Re: Solr recovery issue in 7.5

2018-12-17 Thread shamik
I'm still pretty clueless trying to find the root cause of this behavior. One
thing is pretty consistent that whenever a node restarts up and sends a
recovery command, the recipient shard/replica goes down due to sudden surge
in old gen heap space. Within minutes, it hits the ceiling and stall the
server. And this keeps one going in circles. After moving to 7.5, we decided
to switch to G1 from CMS. We are using the recommended settings from Shawn's
blog.

GC_TUNE="-XX:+UseG1GC \
-XX:+PerfDisableSharedMem \
-XX:+ParallelRefProcEnabled \
-XX:G1HeapRegionSize=8m \
-XX:MaxGCPauseMillis=250 \
-XX:InitiatingHeapOccupancyPercent=75 \
-XX:+UseLargePages \
-XX:+AggressiveOpts \
-XX:OnOutOfMemoryError=/mnt/ebs2/solrhome/bin/oom_solr.sh"

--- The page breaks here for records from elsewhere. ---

(** X4 (asset coverage).  The assets of the output batches, put end to end in
    batch order, are the assets of the export: every asset is in exactly one
    batch, as often as in the export and in the same order; and no batch
    holds more than [batchSize] assets. *)
Theorem asset_coverage (batchSize : nat) (E : export) (out : list export)
    (man : manifest) :
  splitExport batchSize E = Some (out, man) ->
  concat (map assets out) = assets E /\
  forall i b, out !! i = Some b -> length (assets b) <= batchSize.
Proof.
  intros Hrun.
  destruct (splitExport_assets _ _ _ _ Hrun) as (chunks & Hc & Hcat & Hat).
  unfold makeAssetBatches in Hc. split.
  - eapply splitExport_concat_assets, Hrun.
  - intros i b Hi. destruct (Hat i b Hi) as [-> | Hchunk]; [simpl; lia |].
    destruct batchSize as [|n].
    + destruct (assets E) as [|a l] eqn:HE.
      * simpl in Hc. injection Hc as <-. rewrite lookup_nil in Hchunk. discriminate.
      * rewrite sliceLoop_stuck in Hc by (simpl; lia). discriminate.
    + destruct (sliceLoop_shape (S n) _ ltac:(lia) _ _ _ Hc) as [_ Hk].
      destruct (Hk i _ Hchunk) as [Heq _]. rewrite Heq. unfold slice.
      rewrite length_take. lia.
Qed.

Lemma asset_coverage_witness :
  exists out man,
    splitExport 2 sampleExport = Some (out, man) /\
    map (fun b => map asset_id (assets b)) out = [["a1"; "a2"]; ["a3"]; []] /\
    concat (map assets out) = assets sampleExport.
Proof.
  assert (Hrun : exists out man, splitExport 2 sampleExport = Some (out, man) /\
            map (fun b => map asset_id (assets b)) out = [["a1"; "a2"]; ["a3"]; []]).
  { eexists _, _. split; [vm_compute; reflexivity | reflexivity]. }
  destruct Hrun as (out & man & Hrun & Hids). exists out, man.
  split; [exact Hrun |]. split; [exact Hids |].
  apply (asset_coverage 2 sampleExport out man Hrun).
Defined.

Lemma splitExport_entries (batchSize : nat) (E : export) (out : list export)
    (man : manifest) :
  splitExport batchSize E = Some (out, man) ->
  Permutation (concat (map entries out)) (entries E).
Proof.
  intros Hrun.
  destruct (splitExport_inv _ _ _ _ Hrun) as (chunks & written & P & _ & Hloop & -> & _).
  pose proof (batchLoop_permutation E _ chunks _ _ _ _ Hloop) as Hperm.
  rewrite (List.filter_ext (fun e => negb (bool_decide (entry_id e ∈ (∅ : gset string))))
             (fun _ => true)) in Hperm
    by (intros e; apply negb_true_iff, bool_decide_eq_false; set_solver).
  rewrite filter_true in Hperm. etransitivity; [| exact Hperm].
  rewrite map_app, concat_app.
  destruct (List.filter _ (entries E)); simpl; rewrite ?app_nil_r; reflexivity.
Qed.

Can this be tuned better to avoid this?

Also, I'm curios to know if any 7.5 user has experienced similar scenario.
Can there be some major change related to recovery that I might be missing
after porting from 6.6?



--
Sent from: http://lucene.472066.n3.nabble.com/Solr-User-f472068.html


Re: Solr recovery issue in 7.5

2018-12-14 Thread Erick Erickson
Well, if your indexing is very light, then the commit interval isn't a
big deal. a false start on my part.

The key here is now long a replay of the tlog would take if it had to
be replayed. Probably not
an issue though if you have minimal update rates


On Fri, Dec 14, 2018 at 12:48 AM shamik  wrote:
>
> Thanks Eric. I guess I was not clear when I mentioned that I had stopped the
> indexing process. It was just a temporary step to make sure that we are not
> adding any new data when the nodes are in a recovery mode. The 10 minute
> hard commit is carried over from our 6.5 configuration which actually
> followed the guiding principle  of "Index light- Query light/heavy" from the
> same document you mentioned. I would surely try out  with a 15 sec hard
> commit, opensearcher=false and 10 min softcommit and see if it makes a
> difference. I'm working on getting a heap dump and see if it provides any
> red flag.
>
>
>
> --
> Sent from: http://lucene.472066.n3.nabble.com/Solr-User-f472068.html


Re: Solr recovery issue in 7.5

2018-12-14 Thread shamik
Thanks Eric. I guess I was not clear when I mentioned that I had stopped the
indexing process. It was just a temporary step to make sure that we are not
adding any new data when the nodes are in a recovery mode. The 10 minute
hard commit is carried over from our 6.5 configuration which actually
followed the guiding principle  of "Index light- Query light/heavy" from the
same document you mentioned. I would surely try out  with a 15 sec hard
commit, opensearcher=false and 10 min softcommit and see if it makes a
difference. I'm working on getting a heap dump and see if it provides any
red flag. 



--
Sent from: http://lucene.472066.n3.nabble.com/Solr-User-f472068.html


Re: Solr recovery issue in 7.5

2018-12-13 Thread Erick Erickson
Yeah, this is weird. First of all, recovery shouldn't take much memory
even if it's a full recovery, it's just file copies. And there
shouldn't be any problem with the leadership changing, that should
_not_ require a replication.

Your autocommit max time is  a bit worrisome. You have docs hanging
around in the tlog for 10 minutes, potentially they must be replayed
at startup which could get weird. You say that you stop indexing, but
do you wait for at least 10 minutes afterwards? Hard commits
(autocommit) with openSearcher=false is actually a pretty inexpensive
operation. See:
https://lucidworks.com/2013/08/23/understanding-transaction-logs-softcommit-and-commit-in-sorlcloud/.
I'd recommend making these much shorter, say 15 seconds. That's a shot
in the dark as a factor in your situation though.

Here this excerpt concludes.